START Records for processing
(* ===== verification/SchedulerContract.v ===== *)
(** * Request scheduler: the properties

    Safety, termination and order of service of [SchedulerService], for any policy
    that meets [PolicyLaws] where the policy does not matter, and the order each policy
    serves in. *)

From Stdlib Require Import ZArith Lia.
From S2P Require Import Prelude OrdMap Memory Scheduler SchedulerSpec SchedulerInv.
From S2P Require Import SchedulerCredit SchedulerCalls SchedulerThms SchedulerRuns.
From S2P Require Import SchedPolicies SchedulerProps.
Import Scheduler.

(** ** Running a sequence of calls *)

Section ExecAll.
Context {Q : Type} `{PolicyLaws Q}.
Context (env : environment).

Definition call_okb (c : call) (s : sched Q) : bool :=
  match c with CAdd _ d | CFinish d _ => in_range d s | _ => true end.

(** All the calls return. *)
Fixpoint exec_all (cs : list call) (s : sched Q) : option (sched Q) :=
  match cs with
  | [] => Some s
  | c :: cs' =>
      if call_okb c s then
        match exec env c s with Ret s' => exec_all cs' s' | _ => None end
      else None
  end.

Lemma call_okb_ok c s : call_okb c s = true -> call_ok c s.
Proof. by destruct c; simpl; rewrite ?in_range_dev. Qed.

Lemma exec_all_run cs s s' : exec_all cs s = Some s' -> run env cs s s'.
Proof.
  revert s. induction cs as [|c cs IH]; intros s; simpl; [intros [= <-]; constructor|].
  destruct (call_okb c s) eqn:Hc; [|done]. destruct (exec env c s) as [s2| | |] eqn:E; try done.
  intros R. by eapply run_cons; [apply call_okb_ok|exact E|apply IH].
Qed.

Lemma exec_all_conserving cs s s' :
  never_busy env -> Forall (fun c => c <> CClearAllLoad) cs -> sched_inv s -> conserving s ->
  exec_all cs s = Some s' -> conserving s'.
Proof.
  intros Hnb Hcs. revert s. induction Hcs as [|c cs Hc _ IH]; intros s I C; simpl; [by intros [= <-]|].
  destruct (call_okb c s) eqn:Hok; [|done]. apply call_okb_ok in Hok.
  destruct (exec env c s) as [s2| | |] eqn:E; try done.
  apply IH; [eapply exec_final_inv; [exact Hok|exact I|by left]|].
  by eapply (exec_conserving env c s).
Qed.

Lemma new_sched_empty n (q : Q) d : trace (new_sched n q) = [] /\ load d (new_sched n q) = 0.
Proof.
  split; [done|]. unfold load. simpl. destruct (decide (Z.to_nat d < n)%nat).
  - by rewrite lookup_replicate_2.
  - rewrite (proj1 (lookup_replicate_None n 0 (Z.to_nat d))); [done|lia].
Qed.
End ExecAll.

(** ** Concrete environments and calls *)

(** A driver that accepts everything; from the [n]-th call on, devices are blocked. *)
Definition ex_env (n : nat) : environment := {|
  has_listener := true;
  validateTask := fun _ _ _ _ => true;
  isBlocked := fun c _ => Nat.leb n c;
  num_dma_ch := fun _ => 3;
  npu_run_req := fun _ _ _ => 0
|}.

Definition ex_mem : Memory.meminfo := Memory.mkMeminfo 0 0 0 0.
Definition ex_req (p r t : Z) : request_acc :=
  mkReq r t ex_mem ex_mem 0 0 0 0 0 0 [] 0 0 0 p 0 0 0 0 0.
Definition ex_resp (p r : Z) : response := mkResp r 100 0 0 0 0 p 0 0 0 0 0 0 0.

Definition ex_key : Z * Z := (5, 3).

(** Process 5 adds requests 1 to 7 of task 2 on device 0: six run, one waits. *)
Definition ex_seven : list call := map (fun r => CAdd (ex_req 5 r 2) 0) [1; 2; 3; 4; 5; 6; 7].
Definition ex_init : sched Fifo.fifo := new_sched 1 (Fifo.new 1).
Definition ex_full : sched Fifo.fifo := default ex_init (exec_all (ex_env 100) ex_seven ex_init).

Lemma ex_full_run : run (ex_env 100) ex_seven ex_init ex_full.
Proof. apply exec_all_run. vm_compute. reflexivity. Qed.

Lemma ex_init_ok : pol_ok 1 (Fifo.new 1).
Proof. reflexivity. Qed.

Lemma ex_env_never_busy n : never_busy (ex_env n).
Proof. intros c d rq [E|E]; simpl in E; unfold EBUSY, EAGAIN in E; lia. Qed.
END Records for processing
§ What to work on:
Which of the lines above contain "done"? Return them all.

§ The answer:
  destruct (call_okb c s) eqn:Hc; [|done]. destruct (exec env c s) as [s2| | |] eqn:E; try done.
  destruct (call_okb c s) eqn:Hok; [|done]. apply call_okb_ok in Hok.
  destruct (exec env c s) as [s2| | |] eqn:E; try done.
  split; [done|]. unfold load. simpl. destruct (decide (Z.to_nat d < n)%nat).
  - rewrite (proj1 (lookup_replicate_None n 0 (Z.to_nat d))); [done|lia].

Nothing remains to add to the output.